THE DATA |
□ □ □ □

(** After [t] cycles, [w] of them stalled: [ks] retired, [m] mispredictions
    counted. *)
Record timed (ks : list commit) c (t m w : Z) : Prop := mkTimed {
  tm_running : running c0 ks c;
  tm_prompt : prompt c;
  tm_plain : co_bpred_ c0 = None -> plain c;
  tm_cycles : cycles (co_stats_ c) = u64 t;
  tm_mispredicts : branch_mispredicts (co_stats_ c) = u64 m;
  tm_nonneg : 0 <= m;
  tm_waited : waited (co_dmem_ c0) F ks c w;
  tm_path s0 s1 : tracked c s0 s1 -> reached ks s0 ->
    flags c s1 /\
    t + gap c = Z.of_nat (length ks) + 4 + 2 * m + count isa_load_use ks + ahead isa_load_use c s0 s1 + w /\
    (co_bpred_ c0 = None -> m = count isa_taken ks + ahead isa_taken c s0 s1);
}.

Lemma reached_unique ks s s' : reached ks s -> reached ks s' -> s' = s.
Proof using Type. intros [E _] [E' _]. rewrite E in E'. by apply Some_inj, pair_equal_spec in E' as [_ ->]. Qed.

(** The retired instruction is counted. *)
Lemma retire_count f ks c s0 :
  reached ks s0 -> co_halted_ c = false ->
  count f (ks ++ retiring c) = count f ks + Z.b2z (mw_valid (v_wb c) && f im s0).
Proof using Type.
  intros [E _] Hh. unfold retiring. rewrite Hh. cbn [negb andb].
  destruct (mw_valid (v_wb c)); cbn [andb Z.b2z]; [|rewrite app_nil_r; lia].
  by rewrite length_app, Nat.add_1_r, (isa_count_snoc f im _ s_init _ _ E).
Qed.

Lemma retire_length ks c :
  co_halted_ c = false ->
  Z.of_nat (length (ks ++ retiring c)) = Z.of_nat (length ks) + Z.b2z (mw_valid (v_wb c)).
Proof using Type.
  intros Hh. unfold retiring. rewrite Hh, length_app. destruct (mw_valid (v_wb c)); cbn; lia.
Qed.

(** A cycle on, the instruction in MEM/WB is counted with the retired ones and
    the one in ID/EX is ahead. *)
Lemma ahead_moves f c c' s0 s1 s1' :
  tracked c s0 s1 -> halts (v_wb c) = false -> moves c c' -> tracked c' s1 s1' ->
  Z.b2z (mw_valid (v_wb c) && f im s0) + ahead f c' s1 s1' =
  ahead f c s0 s1 + match o_id im c s1 with Some s => Z.b2z (ie_valid (v_id c) && f im s) | None => 0 end.
Proof using Type.
  intros Ht Hh Hm Ht'. pose proof (tk_wb _ _ _ _ _ _ Ht') as Hw. rewrite (mv_wb _ _ Hm) in Hw.
  assert (Ho : o_ex c' s1' = o_id im c s1).
  { unfold o_id, o_ex, after_ex, halts in *. rewrite Hh, (mv_wb _ _ Hm).
    destruct (em_valid (v_ex c)); cbn [andb]; [|by subst].
    unfold advance. cbn [mbind option_bind]. by rewrite Hw. }
  unfold ahead. rewrite Ho, (mv_wb _ _ Hm), (mv_ex _ _ Hm), executed_valid. unfold o_ex. rewrite Hh. lia.
Qed.

(** So in a cycle MEM waits, which retires the instruction in MEM/WB. *)
Lemma ahead_held f c c' s0 s1 s1' :
  held c c' -> halts (v_wb c) = false -> tracked c' s1 s1' ->
  Z.b2z (mw_valid (v_wb c) && f im s0) + ahead f c' s1 s1' = ahead f c s0 s1.
Proof using Type.
  intros Hx Hh Ht'. destruct (held_paths c c' s1 s1' s1 Hx Hh Ht' eq_refl) as (-> & O1 & _).
  unfold ahead. by rewrite O1, (hd_ex _ _ Hx), (hd_wb _ _ Hx).
Qed.

(** The state the retired instruction leads to. *)
Lemma next_state ks c s0 s1 s :
  tracked c s0 s1 -> co_halted_ c = false -> halts (v_wb c) = false ->
  reached ks s0 -> reached (ks ++ retiring c) s -> s = s1.
Proof using Hstart.
  intros Ht Hh Hw Hk Hk'. refine (reached_unique _ _ _ _ Hk'). unfold retiring. rewrite Hh. cbn [negb andb].
  destruct (mw_valid (v_wb c)) eqn:Hv; [by apply (retired_state c0 Hstart ks c s0 s1 Ht Hv Hk)|].
  pose proof (tk_wb _ _ _ _ _ _ Ht) as Hx. rewrite Hv in Hx. by rewrite app_nil_r, Hx.
Qed.

(** Mispredictions this cycle. *)
Definition mispredicts c : Z := Z.b2z (negb (stalls c) && mispredicted c).

Lemma timed_tick ks c t m w b c' :
  worst (co_dmem_ c0) < Z.of_nat F -> timed ks c t m w -> Core_tick c = Some (b, c') -> co_halted_ c' = false ->
  timed (ks ++ retiring c) c' (t + 1) (m + mispredicts c) (w + Z.b2z (stalls c)).
Proof using Hstart Haligned Hsafe.
  intros HF [Hr Hp Hpl Hcy Hmi Hm0 Hwt Ht] E Hh'. pose proof (rn_wf _ _ _ Hr) as Hc. pose proof (rn_halted _ _ _ Hr) as Hh.
  destruct (Core_tick_cycle c b c' (cw_quiescent c Hc) Hh E) as [Hcyc _].
  pose proof (running_tick c0 Hstart Haligned ks c b c' Hr E) as Hr'. rewrite Hh' in Hr'.
  assert (Hret : retired c c') by (by destruct Hcyc). pose proof (rt_halted _ _ Hret) as Hw.
  rewrite Hh' in Hw. symmetry in Hw.
  assert (Hpm : prompt c' /\ if stalls c then held c c' else moves c c').
  { destruct (stalls c) eqn:Hst; [by apply prompt_held|by apply prompt_moves]. }
  destruct Hpm as [Hp' Hm]. unfold mispredicts. constructor; try done.
  { intros Hoff. specialize (Hpl Hoff). destruct (stalls c); by apply Hm. }
  { rewrite (proj1 (cycle_counters c c' Hc Hcyc)), Hcy. apply u64_incr. }
  { destruct (stalls c); [rewrite (hd_mispredicts _ _ Hm)|rewrite (mv_mispredicts _ _ Hm)]; rewrite Hmi; cbn [negb andb];
      [|destruct (mispredicted c); [apply u64_incr|]]; f_equal; cbn; lia. }
  { destruct (negb _ && _); cbn; lia. }
  { by apply (waited_cycle _ _ HF). }
  intros s0' s1' Ht' Hk'. destruct (rn_path _ _ _ Hr) as (s0 & s1 & Htr & Hs & Hk).
  assert (s0' = s1) as -> by by apply (next_state ks c s0).
  destruct (Ht s0 s1 Htr Hk) as (Hf & Htime & Htaken).
  split; [by apply (cycle_flags c c' s0 s1 s1' Htr Hp (rn_imem _ _ _ Hr) Hw Hf Hcyc Ht')|].
  rewrite !(retire_count _ ks c s0 Hk Hh), (retire_length ks c Hh). destruct (stalls c); cbn [negb andb Z.b2z].
  { pose proof (gap_held c c' Hm Hw) as Hg.
    pose proof (ahead_held isa_load_use c c' s0 s1 s1' Hm Hw Ht') as Hlu.
    pose proof (ahead_held isa_taken c c' s0 s1 s1' Hm Hw Ht') as Htk.
    split; [lia|]. intros Hoff. specialize (Htaken Hoff). lia. }
  pose proof (o_id_next c s0 s1 Htr Hw) as Hx.
  assert (Hd : ex_halts c = false -> id_direct c).
  { intros Hxh. apply (fl_id _ _ Hf). destruct (o_id im c s1); [done|congruence]. }
  pose proof (gap_moves c c' Hp Hd Hm Hw) as Hg.
  pose proof (emptied_cost c s0 s1 Htr Hp Hf Hc (rn_provenance _ _ _ Hr) Hs Hw) as Hem.
  pose proof (ahead_moves isa_load_use c c' s0 s1 s1' Htr Hw Hm Ht') as Hlu.
  pose proof (ahead_moves isa_taken c c' s0 s1 s1' Htr Hw Hm Ht') as Htk.
  split; [lia|]. intros Hoff. specialize (Htaken Hoff).
  enough (Z.b2z (mispredicted c) = match o_id im c s1 with
    | Some s => Z.b2z (ie_valid (v_id c) && isa_taken im s) | None => 0 end) by lia.
  destruct (o_id im c s1) as [s|] eqn:Ho.
  - destruct (ie_valid (v_id c)) eqn:Hv; cbn [andb]; [by rewrite (mispredicted_taken c s0 s1 s Htr (Hpl Hoff) Hv Ho (proj2 Hx))|].
    unfold mispredicted, executed. by rewrite Hv.
  - unfold emptied in Hem. rewrite Hx in Hem. destruct (mispredicted c); cbn in *; lia.
Qed.

(** What the clock, the counters and the data memory show at the end: a branch
    behind the instruction that ends the program may be resolved in the last
    cycle. *)
Definition timed_end (ks : list commit) c (t m : Z) : Prop :=
  cycles (co_stats_ c) = u64 t /\ 0 <= m /\
  (exists n d, serve_all F (co_dmem_ c0) SimStats_new (accesses ks) = Some (n, d, SimStats_new) /\
     same_clock d (co_dmem_ c) /\
     t = Z.of_nat (length ks) + 4 + 2 * m + count isa_load_use ks +
         (Z.of_nat n - Z.of_nat (length (accesses ks)))) /\
  (co_bpred_ c0 = None -> m = count isa_taken ks) /\
  (branch_mispredicts (co_stats_ c) = u64 m \/
   em_valid (v_ex c) && is_control (em_op (v_ex c)) = true /\ branch_mispredicts (co_stats_ c) = u64 (m + 1)).

(** The instruction behind the one that ends the program makes no access. *)
Lemma behind_idle c s0 s1 :
  tracked c s0 s1 -> provenance im c -> shadow im c s1 -> halts (v_wb c) = true -> mem_request (v_ex c) = false.
Proof using Hstart Hsafe.
  intros Ht Hpv Hs Hh. unfold mem_request. destruct (em_valid (v_ex c)) eqn:Hv; [|done]. cbn [andb].
  assert (Hwv := Hh). unfold halts in Hwv. apply andb_true_iff in Hwv as [Hwv Hop].
  pose proof (tk_wb _ _ _ _ _ _ Ht) as Es. rewrite Hwv in Es.
  destruct (serial_step_parts _ _ _ _ Es) as (raw & Hraw & Em & _).
  destruct (mem_perform_fields _ _ _ _ Em) as (Fpc & _ & Fo & _).
  destruct (in_execute_fields s0 raw) as (Gpc & _ & Go & _).
  destruct (pv_ex _ _ Hpv Hv) as [Hl ->]. pose proof (sh_ex _ _ _ Hs Hh Hv) as Epc. rewrite Fpc, Gpc in Epc.
  rewrite Epc in *. rewrite Fo, Go in Hop.
  pose proof (sf_shadow _ _ _ (good_safe c0 Hsafe s0 (tk_good _ _ _ _ _ _ Ht)) raw (em_raw (v_ex c)) Hraw) as Hi.
  rewrite <- is_halt_op_eq in Hi. specialize (Hi Hop Hl). cbv zeta in Hi.
  change ((a_pc s0 + 4) mod 2 ^ 32) with (u32 (a_pc s0 + 4)) in Hi. by destruct (i_op (decode (em_raw (v_ex c)) (u32 (a_pc s0 + 4)))).
Qed.

(** The tick that halts. *)
Lemma timed_halt ks c t m w b c' :
  timed ks c t m w -> Core_tick c = Some (b, c') -> co_halted_ c' = true ->
  timed_end (ks ++ retiring c) c' (t + 1) m.
Proof using Hstart Hsafe.
  intros [Hr Hp _ Hcy Hmi Hm0 Hwt Ht] E Hh'. pose proof (rn_wf _ _ _ Hr) as Hc. pose proof (rn_halted _ _ _ Hr) as Hh.
  destruct (Core_tick_cycle c b c' (cw_quiescent c Hc) Hh E) as [Hcyc _].
  assert (Hret : retired c c') by (by destruct Hcyc). pose proof (rt_halted _ _ Hret) as Hw.
  rewrite Hh' in Hw. symmetry in Hw.
  assert (Hv : mw_valid (v_wb c) = true) by (unfold halts in Hw; by apply andb_true_iff in Hw as [? _]).
  destruct (rn_path _ _ _ Hr) as (s0 & s1 & Htr & Hs & Hk). destruct (Ht s0 s1 Htr Hk) as (_ & Htime & Htaken).
  pose proof (behind_idle c s0 s1 Htr (rn_provenance _ _ _ Hr) Hs Hw) as Hidle.
  destruct (prompt_moves c c' Hp Hcyc ltac:(unfold stalls; by rewrite Hidle)) as [_ Hm].
  destruct Hwt as [(n & j & d & Es & _ & _ & _ & Ew & _ & Hrest)]. rewrite Hidle in Hrest.
  destruct Hrest as (-> & Hcl & Hrest). pose proof (idle_cycle_clock c c' Hcyc Hidle (pr_dmem _ Hp) Hrest) as Hcl'.
  unfold timed_end. rewrite !(retire_count _ ks c s0 Hk Hh), (retire_length ks c Hh).
  unfold ahead, gap, o_ex in Htime, Htaken. rewrite Hw, Hv in *. cbn [andb Z.b2z] in *. split_and!.
  - by rewrite (proj1 (cycle_counters c c' Hc Hcyc)), Hcy, u64_incr.
  - done.
  - exists n, d. split_and!; [done|exact (transitivity Hcl Hcl')|]. lia.
  - intros Hoff. specialize (Htaken Hoff). lia.
  - rewrite (mv_mispredicts _ _ Hm), Hmi, (mv_ex _ _ Hm), <- executed_control. unfold mispredicted.
    destruct (ex_control_ (executed c).1); [|by left]. destruct (ex_redirect_ (executed c).1); cbn [andb]; [|by left].
    right. split; [done|]. apply u64_incr.
Qed.

Lemma timed_ticks n ks c t m w ls c' :
  worst (co_dmem_ c0) < Z.of_nat F -> timed ks c t m w -> ticks n c = Some (ls, c') -> co_halted_ c' = true ->
  exists t' m', timed_end (ks ++ ls) c' t' m' /\ t' <= t + Z.of_nat n.
Proof using Hstart Haligned Hsafe.
  intros HF. revert ks c t m w ls. induction n as [|n IH]; intros ks c t m w ls Ht E Hh; cbn [ticks] in E.
  { injection E as <- <-. by rewrite (rn_halted _ _ _ (tm_running _ _ _ _ _ Ht)) in Hh. }
  destruct (Core_tick c) as [[b c1]|] eqn:Et; cbn [mbind option_bind] in E; [|done].
  destruct (ticks n c1) as [[ls1 c2]|] eqn:E1; cbn [mbind option_bind] in E; [|done].
  injection E as <- <-. rewrite app_assoc. destruct (co_halted_ c1) eqn:Eh.
  - destruct (halted_ticks n c1 ls1 c2 Eh E1) as [-> ->]. rewrite app_nil_r. exists (t + 1), m.
    split; [by apply (timed_halt ks c t m w b)|lia].
  - destruct (IH _ c1 (t + 1) _ _ ls1 (timed_tick ks c t m w b c1 HF Ht Et Eh) E1 Hh) as (t' & m' & He & Hle).
    exists t', m'. split; [done|lia].
Qed.

Lemma start_timed : prompt c0 -> resting (co_dmem_ c0) -> co_stats_ c0 = SimStats_new -> timed [] c0 0 0 0.
Proof using Hstart Haligned.
  intros Hp Hrest St. constructor; rewrite ?St; try done; [by apply start_running|..].
  - intros Hoff. by constructor; rewrite ?(st_if _ Hstart), ?(st_id _ Hstart).
  - apply start_waited; try done; [apply Hstart|apply Hp|apply Hp|apply Hstart..].
  - intros s0 s1 Ht Hk. split.
    { constructor; unfold id_direct; rewrite ?(st_if _ Hstart), ?(st_id _ Hstart); done. }
    unfold gap, gap_ex, gap_id, ahead. rewrite (st_wb _ Hstart), (st_ex _ Hstart), (st_id _ Hstart), (st_if _ Hstart).
    destruct (o_ex c0 s1); cbn; lia.
Qed.
End Program.
End Timing.

(** ** The cycle count *)

(** An instruction memory that answers in the same cycle. *)
Definition prompt_fetch (cfg : SimConfig) : Prop :=
  icache_enabled cfg = false /\ imem_latency_cycles cfg <= 1.

(** Rounds for the longest wait of the data memory. *)
Definition data_rounds (cfg : SimConfig) : nat :=
  Z.to_nat (port_wait (dmem_latency_cycles cfg) (dcache_enabled cfg) (dcache_hit_latency_cycles cfg) + 1).

Lemma boot_prompt cfg words c :
  config_ok cfg -> program_fits cfg words -> boot cfg words = Some c -> prompt_fetch cfg ->
  prompt c /\ resting (co_dmem_ c) /\ worst (co_dmem_ c) < Z.of_nat (data_rounds cfg).
Proof.
  intros Hok Hfit E [Hi Li]. destruct (boot_live cfg words c 1 Hok Hfit E) as [Hl Hb].
  destruct (boot_data cfg words c Hok E) as (Hd & Hr & Hw).
  destruct (boot_start cfg words Hok Hfit) as (c1 & E1 & Hst & _). rewrite E in E1. injection E1 as <-.
  pose proof (delay_range _ (cw_dmem _ (lv_wf _ Hl)) (lv_dmem _ Hl)).
  split; [|split; [done|rewrite Hw; unfold data_rounds; lia]]. constructor; [done| |done|by rewrite (st_id _ Hst)].
  unfold cycle_bound, budget in Hb. rewrite Hw in Hb. unfold port_wait at 2 in Hb. rewrite Hi, Z.max_l in Hb by lia. lia.
Qed.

□ □ □ □

WHAT TO WORK ON | Find each line in the records above that contains "Hrest", and copy it.

SOLUTION FOR THIS PROBLEM |
  destruct Hwt as [(n & j & d & Es & _ & _ & _ & Ew & _ & Hrest)]. rewrite Hidle in Hrest.
  destruct Hrest as (-> & Hcl & Hrest). pose proof (idle_cycle_clock c c' Hcyc Hidle (pr_dmem _ Hp) Hrest) as Hcl'.
  intros Hp Hrest St. constructor; rewrite ?St; try done; [by apply start_running|..].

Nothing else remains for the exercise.